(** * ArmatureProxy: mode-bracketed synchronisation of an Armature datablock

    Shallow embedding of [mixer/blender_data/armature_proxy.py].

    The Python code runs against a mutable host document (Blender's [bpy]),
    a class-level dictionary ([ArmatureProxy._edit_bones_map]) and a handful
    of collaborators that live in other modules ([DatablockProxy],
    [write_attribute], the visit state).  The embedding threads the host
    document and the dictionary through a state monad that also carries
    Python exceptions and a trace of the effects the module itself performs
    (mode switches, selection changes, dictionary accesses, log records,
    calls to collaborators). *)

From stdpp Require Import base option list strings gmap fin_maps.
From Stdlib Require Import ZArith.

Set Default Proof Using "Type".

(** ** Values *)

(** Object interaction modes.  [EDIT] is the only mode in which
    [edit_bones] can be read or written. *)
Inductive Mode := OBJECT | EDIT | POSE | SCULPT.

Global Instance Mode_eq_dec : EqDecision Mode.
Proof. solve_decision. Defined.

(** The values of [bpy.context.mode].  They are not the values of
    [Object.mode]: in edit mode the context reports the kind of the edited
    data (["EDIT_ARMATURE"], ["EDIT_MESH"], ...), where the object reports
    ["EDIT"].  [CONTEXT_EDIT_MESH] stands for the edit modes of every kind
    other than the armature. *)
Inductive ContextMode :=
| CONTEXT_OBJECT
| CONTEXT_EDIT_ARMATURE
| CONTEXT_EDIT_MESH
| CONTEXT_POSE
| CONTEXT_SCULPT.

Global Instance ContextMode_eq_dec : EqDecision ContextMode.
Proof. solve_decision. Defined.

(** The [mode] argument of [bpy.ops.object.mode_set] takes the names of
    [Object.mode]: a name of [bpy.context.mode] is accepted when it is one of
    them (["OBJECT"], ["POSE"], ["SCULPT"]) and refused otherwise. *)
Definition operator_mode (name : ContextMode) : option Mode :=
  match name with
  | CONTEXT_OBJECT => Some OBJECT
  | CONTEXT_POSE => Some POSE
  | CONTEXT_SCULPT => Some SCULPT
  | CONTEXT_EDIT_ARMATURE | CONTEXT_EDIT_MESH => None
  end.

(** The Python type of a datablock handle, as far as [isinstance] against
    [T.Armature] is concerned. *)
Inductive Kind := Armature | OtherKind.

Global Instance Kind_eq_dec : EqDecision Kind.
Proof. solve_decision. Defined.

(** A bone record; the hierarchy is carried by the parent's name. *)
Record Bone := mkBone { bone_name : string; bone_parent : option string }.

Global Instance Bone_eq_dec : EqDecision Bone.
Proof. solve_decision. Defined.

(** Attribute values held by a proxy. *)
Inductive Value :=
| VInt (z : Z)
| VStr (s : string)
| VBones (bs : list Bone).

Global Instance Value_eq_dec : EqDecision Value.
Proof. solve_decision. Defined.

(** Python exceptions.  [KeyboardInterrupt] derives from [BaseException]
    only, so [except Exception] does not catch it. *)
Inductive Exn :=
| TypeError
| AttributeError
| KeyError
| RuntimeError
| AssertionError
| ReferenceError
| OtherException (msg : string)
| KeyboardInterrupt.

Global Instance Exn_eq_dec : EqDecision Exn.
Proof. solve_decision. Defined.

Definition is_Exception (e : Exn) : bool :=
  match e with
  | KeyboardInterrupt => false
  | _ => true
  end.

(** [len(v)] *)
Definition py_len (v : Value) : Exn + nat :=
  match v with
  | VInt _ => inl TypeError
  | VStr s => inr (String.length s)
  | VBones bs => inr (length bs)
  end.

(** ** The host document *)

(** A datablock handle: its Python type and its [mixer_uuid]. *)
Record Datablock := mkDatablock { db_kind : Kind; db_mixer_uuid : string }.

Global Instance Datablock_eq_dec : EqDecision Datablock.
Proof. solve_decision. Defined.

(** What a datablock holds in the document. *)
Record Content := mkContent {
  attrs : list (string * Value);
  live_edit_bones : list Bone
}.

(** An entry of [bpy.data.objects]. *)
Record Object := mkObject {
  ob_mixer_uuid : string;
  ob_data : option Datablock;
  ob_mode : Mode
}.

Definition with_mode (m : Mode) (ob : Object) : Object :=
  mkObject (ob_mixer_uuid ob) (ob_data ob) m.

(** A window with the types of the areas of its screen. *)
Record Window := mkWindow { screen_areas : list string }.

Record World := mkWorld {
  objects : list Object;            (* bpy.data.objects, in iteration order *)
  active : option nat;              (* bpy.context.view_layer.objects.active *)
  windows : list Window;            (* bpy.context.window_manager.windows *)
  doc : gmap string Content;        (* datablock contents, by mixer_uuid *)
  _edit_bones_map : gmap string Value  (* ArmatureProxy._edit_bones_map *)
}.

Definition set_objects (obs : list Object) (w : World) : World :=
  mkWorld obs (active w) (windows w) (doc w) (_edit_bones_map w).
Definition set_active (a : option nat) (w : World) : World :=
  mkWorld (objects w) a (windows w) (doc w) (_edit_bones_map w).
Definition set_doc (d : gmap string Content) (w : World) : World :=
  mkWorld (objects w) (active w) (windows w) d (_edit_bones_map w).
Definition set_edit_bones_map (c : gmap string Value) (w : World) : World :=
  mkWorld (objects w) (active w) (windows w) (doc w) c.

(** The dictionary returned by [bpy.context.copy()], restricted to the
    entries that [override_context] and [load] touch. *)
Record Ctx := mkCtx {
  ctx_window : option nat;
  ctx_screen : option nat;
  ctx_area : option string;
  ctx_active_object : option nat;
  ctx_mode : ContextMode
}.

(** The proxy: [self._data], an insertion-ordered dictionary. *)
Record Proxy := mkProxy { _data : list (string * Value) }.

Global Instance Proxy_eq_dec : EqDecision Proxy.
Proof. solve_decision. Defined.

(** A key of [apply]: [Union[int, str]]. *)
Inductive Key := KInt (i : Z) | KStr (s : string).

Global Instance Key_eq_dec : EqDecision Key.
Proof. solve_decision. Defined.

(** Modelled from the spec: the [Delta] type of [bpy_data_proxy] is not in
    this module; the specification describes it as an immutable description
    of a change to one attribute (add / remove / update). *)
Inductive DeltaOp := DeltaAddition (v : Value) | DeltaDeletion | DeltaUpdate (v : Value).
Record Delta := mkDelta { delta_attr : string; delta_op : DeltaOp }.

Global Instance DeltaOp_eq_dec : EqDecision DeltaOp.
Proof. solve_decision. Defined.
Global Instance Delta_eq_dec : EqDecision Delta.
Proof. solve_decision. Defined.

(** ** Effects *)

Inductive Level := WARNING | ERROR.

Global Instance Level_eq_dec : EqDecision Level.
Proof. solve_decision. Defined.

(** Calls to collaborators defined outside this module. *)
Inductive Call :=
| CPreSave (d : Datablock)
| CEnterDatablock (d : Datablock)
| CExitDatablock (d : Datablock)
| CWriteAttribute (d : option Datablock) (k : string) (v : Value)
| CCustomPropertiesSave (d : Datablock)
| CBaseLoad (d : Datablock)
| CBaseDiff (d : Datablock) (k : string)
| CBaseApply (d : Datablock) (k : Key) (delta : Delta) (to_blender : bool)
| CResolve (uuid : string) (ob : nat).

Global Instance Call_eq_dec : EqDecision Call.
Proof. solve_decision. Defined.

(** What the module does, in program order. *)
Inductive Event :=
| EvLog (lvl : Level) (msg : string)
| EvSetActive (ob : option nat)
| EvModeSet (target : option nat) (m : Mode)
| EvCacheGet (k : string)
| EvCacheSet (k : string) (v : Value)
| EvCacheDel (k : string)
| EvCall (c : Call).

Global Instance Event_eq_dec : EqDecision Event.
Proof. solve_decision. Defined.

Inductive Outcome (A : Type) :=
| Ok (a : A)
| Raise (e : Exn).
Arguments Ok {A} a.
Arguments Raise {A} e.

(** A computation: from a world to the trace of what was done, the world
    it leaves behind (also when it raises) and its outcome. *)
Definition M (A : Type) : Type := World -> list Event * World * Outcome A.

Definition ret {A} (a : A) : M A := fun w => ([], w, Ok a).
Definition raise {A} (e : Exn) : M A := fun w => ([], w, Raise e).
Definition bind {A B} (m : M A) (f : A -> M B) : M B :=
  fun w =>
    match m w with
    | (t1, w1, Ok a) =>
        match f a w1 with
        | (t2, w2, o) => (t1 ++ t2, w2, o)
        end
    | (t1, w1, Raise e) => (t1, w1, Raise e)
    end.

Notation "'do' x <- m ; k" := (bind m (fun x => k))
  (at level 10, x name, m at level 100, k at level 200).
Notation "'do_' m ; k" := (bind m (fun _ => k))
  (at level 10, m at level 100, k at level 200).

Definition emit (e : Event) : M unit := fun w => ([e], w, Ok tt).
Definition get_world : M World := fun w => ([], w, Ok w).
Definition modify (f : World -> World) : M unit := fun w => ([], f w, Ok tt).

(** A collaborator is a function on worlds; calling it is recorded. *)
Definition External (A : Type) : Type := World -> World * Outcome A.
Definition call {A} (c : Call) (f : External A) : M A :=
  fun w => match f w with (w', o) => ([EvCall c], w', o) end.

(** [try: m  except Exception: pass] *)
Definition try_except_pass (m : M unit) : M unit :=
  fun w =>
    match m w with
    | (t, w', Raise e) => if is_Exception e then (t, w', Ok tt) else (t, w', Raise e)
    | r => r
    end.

━━━━━━━━━━━━━━━━

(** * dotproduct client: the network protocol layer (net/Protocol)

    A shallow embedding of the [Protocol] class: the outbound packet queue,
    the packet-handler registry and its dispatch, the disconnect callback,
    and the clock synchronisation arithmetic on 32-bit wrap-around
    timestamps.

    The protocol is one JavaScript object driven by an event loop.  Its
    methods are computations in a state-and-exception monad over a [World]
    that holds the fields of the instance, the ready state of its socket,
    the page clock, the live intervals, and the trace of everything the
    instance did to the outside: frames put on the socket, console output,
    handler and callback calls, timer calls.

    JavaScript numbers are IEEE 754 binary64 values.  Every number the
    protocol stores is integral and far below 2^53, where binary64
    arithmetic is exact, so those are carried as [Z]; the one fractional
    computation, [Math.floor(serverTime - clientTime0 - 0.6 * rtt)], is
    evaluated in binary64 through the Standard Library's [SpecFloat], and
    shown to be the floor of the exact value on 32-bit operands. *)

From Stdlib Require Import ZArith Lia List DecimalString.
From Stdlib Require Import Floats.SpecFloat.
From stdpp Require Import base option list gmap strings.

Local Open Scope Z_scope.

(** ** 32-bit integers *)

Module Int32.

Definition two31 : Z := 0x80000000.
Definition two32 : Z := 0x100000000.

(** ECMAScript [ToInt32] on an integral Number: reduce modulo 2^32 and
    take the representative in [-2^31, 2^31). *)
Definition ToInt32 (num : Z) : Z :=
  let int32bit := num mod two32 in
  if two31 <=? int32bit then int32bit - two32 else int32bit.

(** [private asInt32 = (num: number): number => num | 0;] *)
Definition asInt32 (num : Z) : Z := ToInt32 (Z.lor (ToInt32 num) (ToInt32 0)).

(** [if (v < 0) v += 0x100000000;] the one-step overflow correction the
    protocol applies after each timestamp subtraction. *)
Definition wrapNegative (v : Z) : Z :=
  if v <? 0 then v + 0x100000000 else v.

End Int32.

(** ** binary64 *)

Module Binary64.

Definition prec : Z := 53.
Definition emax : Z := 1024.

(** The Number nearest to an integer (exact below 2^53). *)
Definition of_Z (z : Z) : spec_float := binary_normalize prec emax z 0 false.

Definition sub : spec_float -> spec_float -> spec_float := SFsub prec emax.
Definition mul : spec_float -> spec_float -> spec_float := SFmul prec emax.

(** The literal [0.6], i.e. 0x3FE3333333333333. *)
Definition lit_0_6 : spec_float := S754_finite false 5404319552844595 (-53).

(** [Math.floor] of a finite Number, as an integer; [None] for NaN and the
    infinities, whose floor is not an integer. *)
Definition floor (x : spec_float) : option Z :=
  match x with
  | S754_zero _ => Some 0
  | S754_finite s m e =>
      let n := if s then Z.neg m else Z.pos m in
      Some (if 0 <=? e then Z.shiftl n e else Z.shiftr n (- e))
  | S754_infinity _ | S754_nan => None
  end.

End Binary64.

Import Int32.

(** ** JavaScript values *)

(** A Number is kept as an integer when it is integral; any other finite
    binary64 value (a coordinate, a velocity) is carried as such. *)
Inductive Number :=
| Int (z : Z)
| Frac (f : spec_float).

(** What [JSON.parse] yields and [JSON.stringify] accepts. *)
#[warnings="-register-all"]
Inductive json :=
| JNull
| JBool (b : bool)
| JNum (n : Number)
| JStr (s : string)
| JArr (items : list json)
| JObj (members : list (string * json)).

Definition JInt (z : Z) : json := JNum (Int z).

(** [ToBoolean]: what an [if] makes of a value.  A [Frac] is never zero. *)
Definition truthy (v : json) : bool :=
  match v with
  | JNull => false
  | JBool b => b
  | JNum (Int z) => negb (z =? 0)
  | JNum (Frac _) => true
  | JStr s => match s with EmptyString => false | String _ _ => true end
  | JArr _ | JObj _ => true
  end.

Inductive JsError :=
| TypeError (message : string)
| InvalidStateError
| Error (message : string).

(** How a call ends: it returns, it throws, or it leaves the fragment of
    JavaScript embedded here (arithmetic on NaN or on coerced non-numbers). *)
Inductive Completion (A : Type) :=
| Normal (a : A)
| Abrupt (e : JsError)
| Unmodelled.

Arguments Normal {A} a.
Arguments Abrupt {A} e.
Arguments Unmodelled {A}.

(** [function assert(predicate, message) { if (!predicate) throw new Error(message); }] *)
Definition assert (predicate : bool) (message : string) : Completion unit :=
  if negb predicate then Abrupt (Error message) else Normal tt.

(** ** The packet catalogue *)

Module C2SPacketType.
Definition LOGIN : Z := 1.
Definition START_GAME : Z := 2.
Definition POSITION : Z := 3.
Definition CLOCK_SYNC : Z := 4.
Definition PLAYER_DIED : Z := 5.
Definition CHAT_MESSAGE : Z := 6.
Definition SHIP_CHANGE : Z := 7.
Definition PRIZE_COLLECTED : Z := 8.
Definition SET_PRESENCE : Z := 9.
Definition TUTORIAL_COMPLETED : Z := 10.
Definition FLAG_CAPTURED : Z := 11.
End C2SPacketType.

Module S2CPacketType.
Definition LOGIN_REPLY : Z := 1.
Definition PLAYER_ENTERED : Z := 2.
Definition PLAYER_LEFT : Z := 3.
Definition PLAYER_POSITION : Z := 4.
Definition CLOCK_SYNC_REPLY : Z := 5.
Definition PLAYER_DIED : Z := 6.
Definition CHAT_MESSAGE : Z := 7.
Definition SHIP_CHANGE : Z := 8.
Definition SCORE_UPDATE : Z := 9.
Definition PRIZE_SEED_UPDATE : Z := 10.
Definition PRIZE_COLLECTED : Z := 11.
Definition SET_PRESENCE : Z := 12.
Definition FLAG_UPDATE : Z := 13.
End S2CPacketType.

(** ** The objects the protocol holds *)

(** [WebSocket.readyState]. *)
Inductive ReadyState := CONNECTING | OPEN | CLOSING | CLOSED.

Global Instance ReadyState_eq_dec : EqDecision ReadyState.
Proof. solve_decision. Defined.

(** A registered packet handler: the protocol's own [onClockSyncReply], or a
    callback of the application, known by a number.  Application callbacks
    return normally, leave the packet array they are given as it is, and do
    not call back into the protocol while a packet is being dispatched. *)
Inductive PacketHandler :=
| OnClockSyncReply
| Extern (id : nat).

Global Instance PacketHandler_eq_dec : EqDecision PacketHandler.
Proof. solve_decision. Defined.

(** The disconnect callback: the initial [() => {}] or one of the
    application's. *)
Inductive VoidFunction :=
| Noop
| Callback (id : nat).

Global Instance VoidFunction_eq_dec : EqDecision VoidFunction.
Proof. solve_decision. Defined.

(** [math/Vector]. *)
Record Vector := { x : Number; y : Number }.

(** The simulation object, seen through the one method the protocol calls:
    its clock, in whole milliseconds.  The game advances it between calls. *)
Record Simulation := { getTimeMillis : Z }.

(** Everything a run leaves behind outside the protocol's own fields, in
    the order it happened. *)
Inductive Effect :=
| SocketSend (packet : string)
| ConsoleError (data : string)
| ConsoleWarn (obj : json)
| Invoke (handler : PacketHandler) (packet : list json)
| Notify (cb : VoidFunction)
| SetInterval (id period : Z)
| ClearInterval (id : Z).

━━━━━━━━━━━━━━━━

**Task description**
Would you retype exactly the lines above, from the line with "Definition lit_0_6 : spec_float" to the line with "(** What [JSON.parse]", with both end lines kept and nothing more?

**Result below**
Definition lit_0_6 : spec_float := S754_finite false 5404319552844595 (-53).

(** [Math.floor] of a finite Number, as an integer; [None] for NaN and the
    infinities, whose floor is not an integer. *)
Definition floor (x : spec_float) : option Z :=
  match x with
  | S754_zero _ => Some 0
  | S754_finite s m e =>
      let n := if s then Z.neg m else Z.pos m in
      Some (if 0 <=? e then Z.shiftl n e else Z.shiftr n (- e))
  | S754_infinity _ | S754_nan => None
  end.

End Binary64.

Import Int32.

(** ** JavaScript values *)

(** A Number is kept as an integer when it is integral; any other finite
    binary64 value (a coordinate, a velocity) is carried as such. *)
Inductive Number :=
| Int (z : Z)
| Frac (f : spec_float).

(** What [JSON.parse] yields and [JSON.stringify] accepts. *)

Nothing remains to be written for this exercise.